Over the years, Americans have learned that it is always wise to be wary of the Soviet smile; it can change in an instant into a teeth-baring threat. One hopes we will not be so naive as to make Gorbachev a new pop hero. But the worst mistake we could make would be to underestimate the man.
He has been extremely impressive in his public diplomacy. While his mind and political resources have been focused on securing power at home and launching his ambitious overhaul of the Soviet economy, he has played a smart, effective game on the world scene. As a relative newcomer, years behind Reagan, he nonetheless has established strong personal relationships with almost all the European leaders and with many in this hemisphere, in Asia and in Africa.
He has shown his skill in political public relations, charming Margaret Thatcher even before he came to power and playing artfully on mass opinion almost everywhere he has been on both sides of the Iron Curtain.
With the advice of that consummate Washington politician, the longtime former ambassador Anatoly Dobrynin, Gorbachev and his wife, Raisa, have given substantial thought to the ways he can influence American domestic politics on the eve of the presidential election.
He already has gained some leverage on the next president simply by achieving an arms-control agreement with Reagan.
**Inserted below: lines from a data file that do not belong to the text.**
(* ===== verification/ArtifactStore.v ===== *)
(** The artifacts a host saves of a run: control-plane/agent-run-artifacts/storage.ts.

    Each artifact is a row of two ledgers, one by runtime execution and one by
    scenario run, with the state of its upload. Every write is one transaction
    that begins with a guard on the identity of the host, the execution, the VM
    and the VM's seal; writes derived from a run's document also compare it. *)
From stdpp Require Import base list strings pretty.
From Stdlib Require Import ZArith Lia Ascii.
From S2P Require Import Prelude Json Text RunState RunLifecycle RunView Store RuntimeExecutions RunProjection Tar Access Requests.

Open Scope string_scope.
Open Scope list_scope.
Open Scope Z_scope.
Open Scope req_scope.

(** * Tables *)

Inductive UploadStatus : Type := us_pending | us_uploaded.
#[export] Instance UploadStatus_eq_dec : EqDecision UploadStatus.
Proof. solve_decision. Defined.

Record ArtifactMetadata : Type := mkMetadata {
  am_kind : string;
  am_filename : string;
  am_contentType : string;
  am_sizeBytes : Z;
  am_sha256 : string;
}.
#[export] Instance ArtifactMetadata_eq_dec : EqDecision ArtifactMetadata.
Proof. solve_decision. Defined.

(** A row of [runtime_artifacts], of an execution and a runtime VM, or of
    [scenario_run_artifacts], of a run and a VM of it. *)
Record ArtifactRow : Type := mkArtifactRow {
  aw_id : string;
  aw_owner : string;
  aw_vm : string;
  aw_ordinal : Z;
  aw_metadata : ArtifactMetadata;
  aw_r2Key : string;
  aw_uploadStatus : UploadStatus;
  aw_createdAt : Z;
  aw_uploadedAt : option Z;
}.
(** A row of either upload table; [None] for parts that are not JSON. *)
Record UploadRow : Type := mkUpload {
  uw_artifactId : string;
  uw_r2UploadId : option string;
  uw_uploadedParts : option json;
  uw_nextExpectedPart : Z;
  uw_updatedAt : Z;
}.
Record TerminalSessionRow : Type := mkSession {
  tw_id : string;
  tw_executionId : string;
  tw_runtimeVmId : string;
  tw_ordinal : Z;
  tw_startedAt : Z;
  tw_endedAt : Z;
  tw_exitCode : option Z;
  tw_recordingArtifactId : option string;
  tw_createdAt : Z;
  tw_updatedAt : Z;
}.
Record TranscriptRow : Type := mkTranscript {
  sw_id : string;
  sw_runId : string;
  sw_vmId : string;
  sw_sessionIndex : Z;
  sw_transcript : string;
  sw_createdAt : Z;
}.
(** The columns of [runtime_vms] that archiving writes. *)
Record VmArchive : Type := mkVmArchive {
  va_artifactWritesSealed : bool;
  va_archiveStageRank : option Z;
}.

Record ArchiveDb : Type := mkArchiveDb {
  xd_store : Db;
  xd_access : AccessTables;
  xd_vms : list (string * VmArchive);
  xd_runtime : list ArtifactRow;
  xd_runtimeUploads : list UploadRow;
  xd_scenario : list ArtifactRow;
  xd_scenarioUploads : list UploadRow;
  xd_sessions : list TerminalSessionRow;
  xd_transcripts : list TranscriptRow;
}.
Definition set_store (x : ArchiveDb) (db : Db) : ArchiveDb :=
  mkArchiveDb db (xd_access x) (xd_vms x) (xd_runtime x) (xd_runtimeUploads x) (xd_scenario x)
    (xd_scenarioUploads x) (xd_sessions x) (xd_transcripts x).
Definition set_ledgers (x : ArchiveDb) runtime runtimeUploads scenario scenarioUploads : ArchiveDb :=
  mkArchiveDb (xd_store x) (xd_access x) (xd_vms x) runtime runtimeUploads scenario scenarioUploads
    (xd_sessions x) (xd_transcripts x).
Definition set_vm_archives (x : ArchiveDb) vms : ArchiveDb :=
  mkArchiveDb (xd_store x) (xd_access x) vms (xd_runtime x) (xd_runtimeUploads x) (xd_scenario x)
    (xd_scenarioUploads x) (xd_sessions x) (xd_transcripts x).
Definition set_timelines (x : ArchiveDb) sessions transcripts : ArchiveDb :=
  mkArchiveDb (xd_store x) (xd_access x) (xd_vms x) (xd_runtime x) (xd_runtimeUploads x) (xd_scenario x)
    (xd_scenarioUploads x) sessions transcripts.
Definition set_completions (x : ArchiveDb) completions : ArchiveDb :=
  let t := xd_access x in
  mkArchiveDb (xd_store x)
    (mkAccess (at_catalogs t) completions (at_scenarios t) (at_organizations t) (at_users t) (at_runs t)
       (at_credentials t))
    (xd_vms x) (xd_runtime x) (xd_runtimeUploads x) (xd_scenario x) (xd_scenarioUploads x) (xd_sessions x)
    (xd_transcripts x).

(** The archive columns of a VM; their defaults until something writes them. *)
Definition vmArchive (x : ArchiveDb) (runtimeVmId : string) : VmArchive :=
  nullish (Map_get runtimeVmId (xd_vms x)) (mkVmArchive false None).

(** * Statements *)

(** Why a transaction fails: an integer overflow, a JSON path that is none, a
    text that is no JSON, a violated check or unique index. *)
Inductive ArchiveFault : Type :=
| fault_overflow
| fault_bad_path
| fault_malformed
| fault_check
| fault_unique
| fault_store (c : Constraint).

Definition AStmt : Type := ArchiveDb -> result ArchiveFault ArchiveDb.
Fixpoint archive_batch (stmts : list AStmt) (x : ArchiveDb) : result ArchiveFault ArchiveDb :=
  match stmts with
  | [] => Ok x
  | s :: rest => x' <-? s x; archive_batch rest x'
  end.
Definition on_store (s : Stmt) : AStmt := fun x =>
  match s (xd_store x) with
  | Ok (db, _) => Ok (set_store x db)
  | Err c => Err (fault_store c)
  end.

(** * The identity of a write *)

(** [domainKind] has one value, "scenario". *)
Record ResolvedRunVm : Type := mkRunVm {
  rm_agent : VerifiedAgentHost;
  rm_generation : Z;
  rm_domainId : string;
  rm_runId : string;
  rm_hostId : string;
  rm_userId : string;
  rm_scenarioId : option string;
  rm_vmId : string;
  rm_runtimeVmId : option string;
  rm_runtimeVmName : string;
  rm_artifactWritesSealed : bool;
}.

(** A VM of the run's document that may still be written to. *)
Definition documentVm (allowSealed : bool) (v : RuntimeVmRow) (vm : RunVmStateDocument) : bool :=
  (vm_id vm =s rv_vmId v) && (vm_runtimeVmName vm =s rv_runtimeVmName v)
  && (allowSealed || negb (bool_decide (vm_phase vm = vm_completed))).

Definition writableVm (allowSealed : bool) (runVm : ResolvedRunVm) (x : ArchiveDb) (e : ExecutionRow) (v : RuntimeVmRow)
    (run : RunRow) : bool :=
  (rv_executionId v =s re_id e) && sql_eq (Some (rv_id v)) (rm_runtimeVmId runVm) && (rv_vmId v =s rm_vmId runVm)
  && (rv_runtimeVmName v =s rm_runtimeVmName runVm)
  && match sr_stateJson run with
     | Some d => existsb (documentVm allowSealed v) (run_vms d)
     | None => false
     end
  && (allowSealed || negb (va_artifactWritesSealed (vmArchive x (rv_id v)))).

Definition writableRun (runVm : ResolvedRunVm) (x : ArchiveDb) (e : ExecutionRow) (run : RunRow) : bool :=
  bool_decide (sr_runtimeExecutionId run = Some (re_id e)) && (sr_runId run =s re_domainId e)
  && (sr_userId run =s re_userId e) && sql_eq (Some (sr_hostId run)) (re_hostId e)
  && existsb (fun h => sql_eq (Some (ah_id h)) (re_hostId e)
       && currentRunHostScopeCondition (xd_store x) (xd_access x) h run e) (db_hosts (xd_store x)).

Definition writableExecution (runVm : ResolvedRunVm) (x : ArchiveDb) (e : ExecutionRow) : bool :=
  (re_id e =s rm_runId runVm) && bool_decide (re_hostId e = Some (vg_hostId (rm_agent runVm)))
  && (re_userId e =s rm_userId runVm) && (re_generation e =? rm_generation runVm)
  && (re_domainKind e =s "scenario") && (re_domainId e =s rm_domainId runVm)
  && activeAccount (xd_store x) (re_userId e) && newestGeneration (xd_store x) e.

Definition artifactWriteCondition (runVm : ResolvedRunVm) (allowSealed : bool) (now : Z) (x : ArchiveDb) : bool :=
  let db := xd_store x in
  currentAgentHost db (xd_access x) (rm_agent runVm)
  && (bool_decide (vg_scope (rm_agent runVm) = scope_organization) || activeAccount db (vg_userId (rm_agent runVm)))
  && currentCredential (xd_access x) (rm_agent runVm) now
  && existsb (fun e => writableExecution runVm x e
       && existsb (fun run => writableRun runVm x e run
            && existsb (fun v => writableVm allowSealed runVm x e v run) (db_vms db)) (db_runs db)) (db_executions db).

(** The document the condition reads is not JSON. *)
Definition documentMalformed (runVm : ResolvedRunVm) (x : ArchiveDb) : bool :=
  existsb (fun run => (sr_runId run =s rm_domainId runVm)
    && bool_decide (sr_runtimeExecutionId run = Some (rm_runId runVm)) && isNull (sr_stateJson run))
    (db_runs (xd_store x)).

Definition artifactWriteGuard (runVm : ResolvedRunVm) (allowSealed : bool) (now : Z) : AStmt := fun x =>
  if documentMalformed runVm x then Err fault_malformed
  else if artifactWriteCondition runVm allowSealed now x then Ok x else Err fault_overflow.

Definition artifactRunStateGuard (runId : string) (stateJson : option RunStateDocument) : AStmt := fun x =>
  if existsb (fun run => (sr_runId run =s runId) && bool_decide (sr_stateJson run = stateJson)) (db_runs (xd_store x))
  then Ok x else Err fault_bad_path.

(** What a request throws. *)
Inductive ArtifactError : Type :=
| ArtifactWriteFenced
| ArtifactStateConflict
| artifact_database (f : ArchiveFault)
| artifact_store (e : StoreError)
| artifact_invalid (message : string)
| artifact_platform (message : string).

Definition rethrowArtifactWriteError (f : ArchiveFault) : ArtifactError :=
  match f with
  | fault_bad_path => ArtifactStateConflict
  | fault_overflow => ArtifactWriteFenced
  | _ => artifact_database f
  end.

(** * Calls *)

Record UploadedPartRecord : Type := mkPart {
  pt_partNumber : num;
  pt_etag : string;
}.
(** An object of the bucket as [head] shows it. *)
Record StoredObject : Type := mkStoredObject {
  ob_key : string;
  ob_size : Z;
  ob_contentType : option string;
  ob_customMetadata : option (list (string * string));
}.
(** The clock, object storage and the share of a run; the calls to storage may
    throw. *)
Inductive ArtifactCall : Type -> Type :=
| Clock : ArtifactCall Z
| BucketPut (key contentType : string) (metadata : list (string * string)) : ArtifactCall (result string unit)
| BucketHead (key : string) : ArtifactCall (result string (option StoredObject))
| MultipartCreate (key contentType : string) (metadata : list (string * string)) : ArtifactCall (result string string)
| MultipartPart (key uploadId : string) (partNumber : Z) : ArtifactCall (result string string)
| MultipartComplete (key uploadId : string) (parts : list UploadedPartRecord) : ArtifactCall (result string unit)
| MultipartAbort (key uploadId : string) : ArtifactCall (result string unit)
| ShareVmArchived (runId vmId : string) : ArtifactCall unit
| ShareRecording (runId vmId : string) (sessions : list (Z * Z * string)) : ArtifactCall unit.

Definition ArchiveReq (A : Type) : Type := Req ArtifactCall ArchiveDb A.
Definition ArtifactReq (A : Type) : Type := ArchiveReq (result ArtifactError A).
Definition return_ {A} (a : A) : ArtifactReq A := Done (Ok a).
Definition throw {A} (e : ArtifactError) : ArtifactReq A := Done (Err e).
(** A call that may throw. *)
Definition outside {A} (c : ArtifactCall (result string A)) : ArtifactReq A :=
  r <-- call c; match r with Ok a => return_ a | Err message => throw (artifact_platform message) end.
He and Reagan are de facto partners in pushing for Senate ratification of the INF pact. And they well may seek together to bring a strategic-arms agreement along fast enough that it could be ready for ratification in 1989 if not in 1988.
If the next president seeks to slow down or reverse that process, Gorbachev can certainly use Reagan's example as a stick to beat him in American public opinion.
But he has other leverage as well. The stock market break has focused attention on the economic costs of the arms race. Most Americans would welcome relaxation of the pace of the buildup. Big business -- an important constituency for the Republican Party -- hankers to supply the technology and capital the Soviets need to modernize their economy and make themselves a market for the world's goods.
The traditional view is that the Russians prefer to deal with Republicans, finding them more predictable and in a sense ''practical.'' Gorbachev's special attention to Vice President Bush on his announced schedule does nothing to diminish that view.
But his larger aim is to influence American opinion in ways that will make it harder for anyone who succeeds Reagan to impose unwanted choices on the Soviet Union. It will be fascinating to watch Gorbachev go about his work. He is very good. So keep your eyes open -- and your hand on your wallet.